I'm sitting here this morning drinking my forth cup of coffee thinking about getting some clothes on and thinking about the last 2 weeks. It's been such a long time since someone I knew personally has passed away. I think I was a kid and a cousin was killed in a car wreck I didn't remember much from that but I think that was they last time I went to a funeral. I tried so hard to get to my Grandma before she passed but I just couldn't make it. Her funeral was very hard to go through I was in a daze for most of it. Were not very close with most of the family with my Dad being from England and wasn't very much liked by a bunch of redneck backwood country folks. Then there is me being gay didn't go over with them very well either. So we haven't been close with the rest of the family that well. There are a few that we are close with that have love and respect no matter what.

My Grandma would come down and stay with us for months at a time when I was kid and I just enjoyed her being around so much I remember her homemade breakfast gravy and we use to cover are tomatoes with it. Hey don't knock it until you tried it friend bologna and onions sandwich's for breakfast I think she was the only person that could get me to eat I'm gonna miss that. There is so much about her I'm gonna miss and I know it takes time but it still hurts and I'm just not ready to tell her bye yet.

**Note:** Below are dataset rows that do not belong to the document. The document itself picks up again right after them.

(** Their exam group, one hour a week. *)
Definition crowded_group : EGEPracticeGroup :=
  mkGroup "math" (mkTeacher "Ivanova" ["math"] None ∅) pupils 1.

(** One classroom for 20, one exam group of 25. *)
Definition crowded_loader : Loader :=
  mkLoader [mkTeacher "Ivanova" ["math"] None ∅]
           [mkClassroom "101" 20 1 None] [] [crowded_group].

(** Every assigned classroom is one of the loader's. *)
Definition rooms_from (ld : Loader) (sched : list Lesson) : Prop :=
  ∀ l c, l ∈ sched → l_classroom l = Some c → c ∈ classrooms ld.

(** No classroom is double-booked and every classroom is the loader's. *)
Definition rooms_inv (ld : Loader) (sched : list Lesson) : Prop :=
  no_clash classroom_clash sched ∧ rooms_from ld sched.

(** The lesson comes from one of the groups [gs]. *)
Definition from_groups (gs : list EGEPracticeGroup) (l : Lesson) : Prop :=
  ∃ g, g ∈ gs ∧ t_name (l_teacher l) = t_name (g_teacher g)
       ∧ l_class_or_group l = "ЕГЭ-" +:+ g_subject g.

(** The name of a group's teacher. *)
Definition group_teacher_name (g : EGEPracticeGroup) : string :=
  t_name (g_teacher g).

(** *** Phase 2: the occupancy caches *)

(** The key a lesson occupies in each of the three caches. *)
Definition teacher_key (l : Lesson) : option string :=
  Some (t_name (l_teacher l)).

(** The class-or-group label, the key of the class cache. *)
Definition cohort_key (l : Lesson) : option string :=
  Some (l_class_or_group l).

(** The room number, the key of the classroom cache, for a lesson that has a
    classroom. *)
Definition room_key (l : Lesson) : option string :=
  c_number <$> l_classroom l.

(** Two lessons hold the same key at the same slot. *)
Definition key_opt_clash (keyf : Lesson → option string) (a b : Lesson)
    : Prop :=
  ∃ k, keyf a = Some k ∧ keyf b = Some k ∧ l_time_slot a = l_time_slot b.

(** A cache records exactly the (key, slot) pairs of the lessons of a
    schedule. *)
Definition cache_ok (keyf : Lesson → option string) (cache : Cache)
    (sched : list Lesson) : Prop :=
  ∀ k s, is_Some (cache_row cache k !! s)
         ↔ ∃ l, l ∈ sched ∧ keyf l = Some k ∧ l_time_slot l = s.

(** What [_update_cache] does to one cache. *)
Definition cache_add (keyf : Lesson → option string) (cache : Cache)
    (l : Lesson) : Cache :=
  match keyf l with
  | Some k => cache_put cache k (l_time_slot l) l
  | None => cache
  end.

(** The three caches of a placer record a schedule. *)
Definition caches_ok (p : Placer) (sched : list Lesson) : Prop :=
  cache_ok teacher_key (_teacher_schedule p) sched
  ∧ cache_ok cohort_key (_class_schedule p) sched
  ∧ cache_ok room_key (_classroom_schedule p) sched.

(** The lesson [place_hour] creates for a slot. *)
Definition mandatory_lesson (subject : Subject) (slot : TimeSlot)
    (room : option Classroom) : Lesson :=
  {| l_subject := s_name subject;
     l_teacher := s_teacher subject;
     l_class_or_group := class_name_of subject;
     l_classroom := room;
     l_time_slot := slot;
     l_is_ege_practice := false;
     l_students := [] |}.





(** Every lesson of the placer's schedule is on a day its teacher works. *)
Definition placer_available (p : Placer) : Prop :=
  teachers_available (schedule p).

(** Every subject filed under a class has at least one class. *)
Definition grouped_ok (by_class : list (string * list Subject)) : Prop :=
  ∀ g sub, g ∈ by_class → sub ∈ g.2 → s_classes sub ≠ [].

(** *** The whole run: sample schools *)

(** A teacher who does not work on Mondays, and one who always works. *)
Definition part_timer : Teacher :=
  mkTeacher "Petrova" ["физика"] None {[MONDAY]}.

(** A teacher who works every day, with home classroom 101. *)
Definition full_timer : Teacher :=
  mkTeacher "Ivanova" ["алгебра"] (Some "101") ∅.

(** Two teachers, two classrooms, two mandatory subjects for 10A and two exam
    groups. *)
Definition small_school : Loader :=
  mkLoader [full_timer; part_timer]
           [mkClassroom "101" 30 1 None; mkClassroom "102" 25 1 None]
           [mkSubject "алгебра" MANDATORY 3 full_timer ["10A"] false [];
            mkSubject "физика" MANDATORY 2 part_timer ["10A"] false []]
           [mkGroup "физика" part_timer
                    [mkStudent "Anna" "11A" ["физика"]] 2;
            mkGroup "алгебра" full_timer
                    [mkStudent "Boris" "11A" ["алгебра"]] 1].

(** One run on [small_school], without jitter, with a constant metric and two
    annealing iterations. *)
Definition small_run : option Outputs :=
  generate (fun s => s) small_school (fun _ => 0%Q) (fun _ => 0%Q)
           [Phase3.mkDraw 0 0 false; Phase3.mkDraw 3 1 true].
(** The [resolveInput] hook of the auxiliary list, called with
    [{ resolvedData, ...args }]. *)
Definition resolveInput (input : obj) : M unit json :=
  let resolvedData := obj_get "resolvedData" input in
  let args := VObj (without_key "resolvedData" input) in
  document ← lift (read resolvedData "document");
  if negb (truthy document) then mret resolvedData
  else
    documentObj ← lift (JSON_parse document);
    result ← lift (processSerialised (handler <$> blockInstances) args documentObj);
    document ← lift (JSON_stringify (obj_get "document" result));
    mret (VObj (obj_set "document" document (spread [] resolvedData))).
End resolveInput.

(** ** Vocabulary of the statements *)

(** A key that [rePropName] reads as one plain run: it is not empty and
    holds no [.], [[] or []]. *)
Fixpoint no_separator (s : string) : bool :=
  match s with
  | EmptyString => true
  | String c s' => negb (Lodash.is_separator c) && no_separator s'
  end.

Definition plain_key (s : string) : bool :=
  negb (String.eqb s "") && no_separator s.

(** The data map of a plain node: its [data] property when that is an
    object, the empty map when it is absent or falsy. *)
Definition node_data (n : obj) : option obj :=
  match obj_get "data" n with
  | VObj d => Some d
  | v => if truthy v then None else Some []
  end.

(** The first of the fetched records whose [id] is the join id, or
    [undefined] when there is none. *)
Definition record_for (records : list json) (joinId : json) : json :=
  default VUndefined (find (λ r, strict_equal joinId (get_prop r "id")) records).

(** A fetched record is an object or a primitive, not [undefined] or
    [null]. *)
Definition is_record (r : json) : bool :=
  match r with
  | VUndefined | VNull => false
  | _ => true
  end.

(** The mutations a handler result holds, action by action. *)
Definition emitted_mutations (mutations : json) : list json :=
  flat_map (λ entry, as_array entry.2) (own_entries mutations).

Section reached.
Variable value : Value.
Variable blocks : gmap string BlockHandler.

(** The handler registered for a node, when the node is a block. *)
Definition handler_of (n : Node) : option BlockHandler :=
  if String.eqb (Node_object n) "block"
  then blocks !! to_string (Node_type n)
  else None.

(** A block whose handler returns a node: the walk replaces it and does
    not enter it. *)
Definition claimed (n : Node) : bool :=
  match handler_of n with
  | Some b => truthy (node (serialize b value n))
  | None => false
  end.

(** The nodes the walk of [serialiseSlateValue] arrives at, in order: a
    node, then the nodes below each of its children unless the node is
    claimed. *)
Fixpoint reached (n : Node) : list Node :=
  n :: (if claimed n then []
        else match n with
             | Document _ children | Block _ _ children | Inline _ _ children =>
                 flat_map reached children
             | Text _ => []
             end).

(** The handler of [n], if it has mutations, returns a node and declares
    a path: [n] passes the two checks of the serializer. *)
Definition passes_checks (n : Node) : Prop :=
  ∀ b, handler_of n = Some b →
       has_mutations (mutations (serialize b value n)) = true →
       truthy (node (serialize b value n)) = true ∧ is_Some (path_set b).

(** The handler of [n] returns a non-empty mutations map and its path
    is [p]. *)
Definition emits (n : Node) (p : string) : bool :=
  match handler_of n with
  | Some b =>
      has_mutations (mutations (serialize b value n))
      && bool_decide (path_set b = Some p)
  | None => false
  end.
End reached.

(** The nodes the walk of [processSerialised] arrives at: a node, then
    the nodes below each element of its [nodes] list unless the node is a
    block. *)
Fixpoint json_reached (v : json) : list json :=
  v :: match v with
       | VObj o =>
           if strict_equal (obj_get "object" o) (VStr "block") then []
           else (fix below (o : obj) : list json :=
                   match o with
                   | [] => []
                   | (k, x) :: o' =>
                       if String.eqb "nodes" k then
                         match x with
                         | VArr children => flat_map json_reached children
                         | _ => []
                         end
                       else below o'
                   end) o
       | _ => []
       end.
(** The type a value is converted to: the one given, else the one of the
    default ([BOOL] for a flag), else [STRING]. *)
Definition value_type (p : Param) : ParamType :=
  match param_type p with
  | Some t => t
  | None =>
      match param_default p with
      | DefaultBool _ => BOOL
      | DefaultStr _ => STRING
      | DefaultNone => if param_is_flag p then BOOL else STRING
      end
  end.

(** An option is required only on request ([required=True], never used for
    the commands below); an argument is required unless it has a default
    other than [None]. *)
Definition required (p : Param) : bool :=
  match param_class p with
  | OptionParam => false
  | ArgumentParam =>
      match param_default p with
      | DefaultNone => true
      | _ => false
      end
  end.

(** A flag takes no value on the command line; every other parameter does. *)
Definition takes_value (p : Param) : bool := negb (param_is_flag p).

Fixpoint leading_dashes (s : string) : nat :=
  match s with
  | String "-" rest => S (leading_dashes rest)
  | _ => 0
  end.

Fixpoint strip_dashes (s : string) : string :=
  match s with
  | String "-" rest => strip_dashes rest
  | _ => s
  end.

Definition lower_ascii (c : ascii) : ascii :=
  let n := nat_of_ascii c in
  if (65 <=? n)%nat && (n <=? 90)%nat then ascii_of_nat (n + 32) else c.

Fixpoint map_string (f : ascii -> ascii) (s : string) : string :=
  match s with
  | EmptyString => EmptyString
  | String c rest => String (f c) (map_string f rest)
  end.

Definition dash_to_underscore (c : ascii) : ascii :=
  if Ascii.eqb c "-" then "_"%char else c.

(** Among the declarations of an option the one with the longest run of
    leading dashes names it (the first of them on a tie). *)
Fixpoint longest_prefixed (best : string) (decls : list string) : string :=
  match decls with
  | [] => best
  | d :: rest =>
      if (leading_dashes best <? leading_dashes d)%nat
      then longest_prefixed d rest
      else longest_prefixed best rest
  end.

(** The keyword under which the parsed value reaches the callback. *)
Definition param_name (p : Param) : string :=
  match param_decls p with
  | [] => EmptyString
  | d :: rest =>
      map_string lower_ascii
        (map_string dash_to_underscore
           (strip_dashes
              (match param_class p with
               | OptionParam => longest_prefixed d rest
               | ArgumentParam => d
               end)))
  end.

(** A command: the path of group names leading to it, its own name, the
    parameters its [click] decorators declare (listed top to bottom, the
    order in which [click] keeps them), and whether it is wrapped by
    [allow_remote_id_override]. *)
Record Command : Type := {
  cmd_groups : list string;
  cmd_name : string;
  cmd_params : list Param;
  cmd_remote_id_override : bool
}.

End Click.

(** ** [divio_cli/cli.py]: the database and media commands *)

Module Cli.
Import Click.

(** Constants of [localdev], [settings] and [messages] that the commands
    use; those modules are outside this development, so the constants are
    taken as given. The two warnings are the templates already applied to
    their [environment] keyword. *)
Record Settings : Type := {
  DEFAULT_SERVICE_PREFIX : string;
  DEFAULT_DUMP_FILENAME : string;
  DIVIO_DUMP_FOLDER : string;
  PUSH_DB_WARNING : string -> string;
  PUSH_MEDIA_WARNING : string -> string
}.

(** *** The declarations *)

Definition pull_db_command (st : Settings) : Command :=
  {| cmd_groups := ["app"; "pull"];
     cmd_name := "db";
     cmd_params :=
       [ option_ ["--keep-tempfile"] (DefaultBool false) true None;
         argument "environment" (DefaultStr "test") None;
         argument "prefix" (DefaultStr (DEFAULT_SERVICE_PREFIX st)) None ];
     cmd_remote_id_override := true |}.

Definition pull_media_command : Command :=
  {| cmd_groups := ["app"; "pull"];
     cmd_name := "media";
     cmd_params := [ argument "environment" (DefaultStr "test") None ];
     cmd_remote_id_override := true |}.

Definition push_db_command (st : Settings) : Command :=
  {| cmd_groups := ["app"; "push"];
     cmd_name := "db";
     cmd_params :=
       [ argument "environment" (DefaultStr "test") None;
         option_ ["-d"; "--dumpfile"] DefaultNone false (Some (Path true));
         option_ ["--noinput"] (DefaultBool false) true None;
         argument "prefix" (DefaultStr (DEFAULT_SERVICE_PREFIX st)) None ];
     cmd_remote_id_override := true |}.
Arguments Expr : clear implicits.
Arguments BinaryOperator : clear implicits.
Arguments Call : clear implicits.
Arguments CheckerContext : clear implicits.
Arguments Checker : clear implicits.

(** ** A fragment of C

    The types of the scenarios: enough of C (with the GNU extensions) to
    run the checker on concrete operations. *)
Module CModel.

Inductive CType : Set :=
  | CVoid
  | CChar
  | CInt
  | CULong
  | CDouble
  (** a struct; without a size it is only forward declared *)
  | CStruct (Name : string) (Size : option Z)
  (** a variable length array *)
  | CVariableArray (Elem : CType)
  (** a template type parameter *)
  | CTemplateTypeParm (Name : string)
  (** an array whose bound depends on a template parameter *)
  | CDependentSizedArray (Elem : CType)
  | CPointer (Pointee : CType).

Definition sizeOf (T : CType) : Z :=
  match T with
  | CVoid => 0
  | CChar => 1
  | CInt => 4
  | CULong => 8
  | CDouble => 8
  | CStruct _ Size => default 0 Size
  | CVariableArray _ => 0
  | CTemplateTypeParm _ => 0
  | CDependentSizedArray _ => 0
  | CPointer _ => 8
  end.

#[global] Instance CAST : ASTContext CType := {|
  isPointerType T := match T with CPointer _ => true | _ => false end;
  isObjCObjectPointerType _ := false;
  isIntegerType T :=
    match T with CChar | CInt | CULong => true | _ => false end;
  getPointeeType T := match T with CPointer P => Some P | _ => None end;
  isIncompleteType T :=
    match T with CVoid | CStruct _ None => true | _ => false end;
  isDependentType T :=
    match T with
    | CTemplateTypeParm _ | CDependentSizedArray _ => true
    | _ => false
    end;
  isDependentSizedArrayType T :=
    match T with CDependentSizedArray _ => true | _ => false end;
  isConstantSizeType T :=
    match T with CVariableArray _ => false | _ => true end;
  sizeInChars := sizeOf
|}.

(** [int *p] and [char *q], the operands of the scenarios. *)
Definition IntPtrVar : Expr CType := mkExpr 1%nat (CPointer CInt).
Definition CharPtrVar : Expr CType := mkExpr 2%nat (CPointer CChar).
(** [sizeof(int)], of type [unsigned long]. *)
Definition SizeofInt : Expr CType := mkExpr 3%nat CULong.
(** [int n] *)
Definition IntVar : Expr CType := mkExpr 4%nat CInt.
(** [struct Fwd *f], [struct Fwd] only forward declared. *)
Definition FwdPtrVar : Expr CType := mkExpr 5%nat (CPointer (CStruct "Fwd" None)).
(** [struct Empty *e], [struct Empty {}] of size 0 (a GNU extension). *)
Definition EmptyPtrVar : Expr CType :=
  mkExpr 6%nat (CPointer (CStruct "Empty" (Some 0))).

Definition Node7 : ExplodedNode := mkNode 7.

(** A path state where [sizeof(int)] is bound to the tagged value 4 and
    [n] to the untagged value 5. *)
Definition SizeofState : ProgramState :=
  <[getExprId SizeofInt := mkSVal (ConcreteInt 4) true]>
    (<[getExprId IntVar := mkSVal (ConcreteInt 5) false]> ∅).

(** An engine that always hands out a node, and one that never does. *)
Definition Willing : ProgramState → option ExplodedNode := fun _ => Some Node7.
Definition Declining : ProgramState → option ExplodedNode := fun _ => None.

Definition Start (Engine : ProgramState → option ExplodedNode)
  : CheckerContext CType :=
  mkContext SizeofState Engine [].

(** Scenario A, [p + sizeof(int)] with [int *p]. *)
Definition ScenarioA : BinaryOperator CType :=
  mkBinaryOperator BO_Add IntPtrVar SizeofInt.
(** Scenario B, [q + sizeof(int)] with [char *q]. *)
Definition ScenarioB : BinaryOperator CType :=
  mkBinaryOperator BO_Add CharPtrVar SizeofInt.
(** Scenario C, the compound form [p += sizeof(int)]. *)
Definition ScenarioC : BinaryOperator CType :=
  mkBinaryOperator BO_AddAssign IntPtrVar SizeofInt.
(** Scenario E, [p + n] with an ordinary [int n]. *)
Definition ScenarioE : BinaryOperator CType :=
  mkBinaryOperator BO_Add IntPtrVar IntVar.
(** [sizeof(int) + f], the integer on the left of a pointer to a forward
    declared struct. *)
Definition ForwardSum : BinaryOperator CType :=
  mkBinaryOperator BO_Add SizeofInt FwdPtrVar.
(** [e + sizeof(int)] with a pointer to an empty struct. *)
Definition EmptySum : BinaryOperator CType :=
  mkBinaryOperator BO_Add EmptyPtrVar SizeofInt.
(** [p < sizeof(int)], a comparison of the operands of scenario A. *)
Definition Comparison : BinaryOperator CType :=
  mkBinaryOperator BO_LT IntPtrVar SizeofInt.


(** [p - q], the difference of two pointers. *)
Definition PointerDifference : BinaryOperator CType :=
  mkBinaryOperator BO_Sub IntPtrVar CharPtrVar.

(** Another path state: [sizeof(int)] bound to a tagged symbol, [p] to a
    tagged region, [n] unbound. *)
Definition SymbolicState : ProgramState :=
  <[getExprId SizeofInt := mkSVal (SymbolVal 9) true]>
    (<[getExprId IntPtrVar := mkSVal (MemRegionVal 2) true]> ∅).

(** A context on that state in which calls were made already. *)
Definition Later : CheckerContext CType :=
  mkContext SymbolicState Willing
    [CallGetSVal IntVar; CallEmitReport (mkReport BT (SideMessage true) Node7)].
(** [logger.error(err)] reads [err.message], which [null] and [undefined]
    do not have: the engine's [TypeError]. *)
Definition logger_error (err : Thrown) : M W unit :=
  match err with
  | ThrownValue JsNull =>
      throw (TypeError "Cannot read properties of null (reading 'message')")
  | ThrownValue JsUndefined =>
      throw (TypeError "Cannot read properties of undefined (reading 'message')")
  | _ => ret tt
  end.

(** The [catch] block of [tick].  [logger.feedback] reads the message of a
    [Feedback]; [logger.interrupt] and [logger.exit] render an inner error
    and a payload that have a JSON text. *)
Definition tick_catch (err : Thrown) : M W TickResult :=
  this <- read (fun this => this) ;;
  if Nat.leb (max_retries this) (retries this) then throw err
  else
    match err with
    | Feedback message =>
        update (fun this => with_retries (retries this + 1) this) ;;
        ret (ResPending {| prompt := Some message; role := system |})
    | Interrupt inner_error => throw inner_error
    | Internal _ => throw err
    | Exit output => ret (ResExited {| output := output |})
    | NativeError _ _ | ThrownValue _ =>
        logger_error err ;;
        update (fun this => with_retries (retries this + 1) this) ;;
        text <- read (fun this => Template.renderError (template this) err) ;;
        ret (ResPending {| role := system; prompt := Some text |})
    end.

(** [tick(pending = { role: "user" })] *)
Definition tick (pending : option Pending) : M W TickResult :=
  let pending := or_else pending {| role := user; prompt := None |} in
  try_catch
    (complete (prompt pending) (Some (role pending)) ;;
     update (with_retries 0) ;;
     ret (ResPending {| role := user; prompt := None |}))
    tick_catch.

(** [tick.output] *)
Definition output_of (r : TickResult) : JsValue :=
  match r with
  | ResExited e => output e
  | ResPending _ => JsUndefined
  end.

(** The result of a tick read back as the argument of the next one; an object
    without [role] leaves it to the default of [complete]. *)
Definition as_pending (r : TickResult) : Pending :=
  match r with
  | ResPending p => p
  | ResExited _ => {| role := system; prompt := None |}
  end.

(** [runToCompletion]: the loop [while (true)], cut after [fuel] ticks
    ([None] when the run needs more). *)
Fixpoint runToCompletion_from (fuel : nat) (tick_ : option Pending)
    (this : AgentController W) : option (Outcome JsValue * AgentController W) :=
  match fuel with
  | 0 => None
  | S fuel' =>
      match tick tick_ this with
      | (Threw err, this') => Some (Threw err, this')
      | (Returned r, this') =>
          if isExited r then Some (Returned (output_of r), this')
          else runToCompletion_from fuel' (Some (as_pending r)) this'
      end
  end.

Definition runToCompletion (fuel : nat) (this : AgentController W)
    : option (Outcome JsValue * AgentController W) :=
  runToCompletion_from fuel None this.

(** *** Entry points *)

(** [makeController], given the default export of the imported module. *)
Definition makeController {O : Type} (mod_default : option (O -> Agent W))
    (flags : ControllerFlags O) : Outcome (AgentController W) :=
  match mod_default with
  | None =>
      Threw (Internal ("module does not have a default export" ++ nl ++ nl
                       ++ "try adding:" ++ nl ++ nl
                       ++ "  export default () => new MyAgent()"))
  | Some make =>
      let agent := make (cf_agent_options flags) in
      let model := OpenAIChatCompletion W (cf_openai_key flags) in
      Returned (newAgentController agent (cf_prompts flags) model
                  (Some {| allow_exit := cf_allow_exit flags |}))
  end.

(** The controller [run] builds. *)
Definition run_controller (flags : RunFlags W) : AgentController W :=
  let model := OpenAIChatCompletion W (rf_openai_key flags) in
  newAgentController (rf_agent flags) (rf_prompts flags) model None.

Definition run (fuel : nat) (flags : RunFlags W)
    : option (Outcome JsValue * AgentController W) :=
  runToCompletion fuel (run_controller flags).

End Methods.

Arguments newAgentController {W} agent prompts llm opts.
Arguments contextScope {W} this.
Arguments renderContext {W} this.
Arguments handleBuiltin {W} action _.
Arguments invoke {W} f args _.
Arguments doAction {W} action _.
Arguments exchange {W} messages _.
Arguments promptText {W} prompt this.
Arguments complete {W} prompt role _.
Arguments tick_catch {W} err _.
Arguments tick {W} pending _.
Arguments runToCompletion_from {W} fuel tick_ this.
Arguments runToCompletion {W} fuel this.
Arguments makeController {W O} mod_default flags.
Arguments run_controller {W} flags.
Arguments run {W} fuel flags.

(** ** Observations on one tick *)

Section Observations.

Variable W : World.

(** The argument of [tick] after its default has been applied. *)
Definition incoming (pending : option Pending) : Pending :=
  or_else pending {| role := user; prompt := None |}.

(** The message list the tick sends to the model. *)
Definition outgoing (pending : option Pending) (this : AgentController W)
    : list Message :=
  [{| msg_role := role (incoming pending);
      content := promptText (prompt (incoming pending)) this |}].

(** The [await this.complete(prompt, role)] of the tick. *)
Definition attempt (pending : option Pending) : M W unit :=
  complete (prompt (incoming pending)) (Some (role (incoming pending))).

(** The error the [catch] block of the tick receives, if any. *)
Definition caught (pending : option Pending) (this : AgentController W)
    : option Thrown :=
  match fst (attempt pending this) with
  | Threw err => Some err
  | Returned _ => None
  end.

(** The call the model asks for in this tick, when its reply parses. *)
Definition requested (pending : option Pending) (this : AgentController W)
    : option FunctionCall :=
  match exchange (outgoing pending this) this with
  | (Returned completion, this') =>
      match Template.parseResponse (template this') completion with
      | Returned response => Some response
      | Threw _ => None
      end
  | (Threw _, _) => None
  end.

(** The errors the loop answers with a corrective prompt: a [Feedback], or
    an unclassified error whose [message] the logger can read. *)
Definition recoverable (err : Thrown) : bool :=
  match err with
  | Feedback _ | NativeError _ _ => true
  | ThrownValue _ => negb (nullish err)
  | Interrupt _ | Internal _ | Exit _ => false
  end.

I'm being selfish aren't I? I can't help it I didn't get as much time with her as the other grandkids did and that pisses me off. Just because I was different and chose not to live a lie I felt I was punished in some way by not having her around me more. I know she was the last straw that kinda held this family together and we may never see any of that family anymore and that don't make me sad at all I fell them being like they are has takin a lot away from me all cause I was honest.

Sorry I don't mean to drop all this on you readers but I just got to get these feelings out of my head so I can get a true nights sleep. Ya'll have been great and help me through this more than you know.

Thanks!

Later from Florida!
10 Responses
  1. ryan field Says:

    Get it all out. It will make you feel better. I don't mind listening :)


  2. Yes you definitely need to get it out. Grandma's are special - no doubt about that. Sorry your family has a problem with you being who you are but that is THEIR problem - not yours.
    You are a wonderful man Ryan and i'd be proud to have you in my family!


  3. Anonymous Says:

    I still miss my Granny's home cooking. Although, sometimes the stuff she fixed was made of things I would never eat anyplace else. She lived through the Great Depression and had to learn to not waste anything. My Granny's dumplings have never been equalled. Her Squirrel Gravy was to die for. Only time will change your hurt to rememberences of all the good times. You'll always have an empty place in your heart were your Granny once lived but now she is in your minds memory to stay. Hugs 'till it helps. ed


  4. Anonymous Says:

    I agree--you have to let your feelings out. And don't let anyone tell you that you have to be ready to "move on" after a certain amount of time.

    Everyone grieves differently, and you just have to process this at your own pace.

    Those wonderful memories of Grandma will help you find peace and say goodbye, even though you wish you had more time with her.

    Sorry to hear about your screwed up family. I'll bet we all could have a great chat forum on sharing weird dysfunctional family stories--hey, we could form our own self-help group! "Ryan's Hope!" Oh, wait, that was a soap opera back in the '70's.

    sending big hugs...


  5. naturgesetz Says:

    *hugs*

    No, you're not being selfish because you're not ready to say goodbye to your grandma. You're being loving.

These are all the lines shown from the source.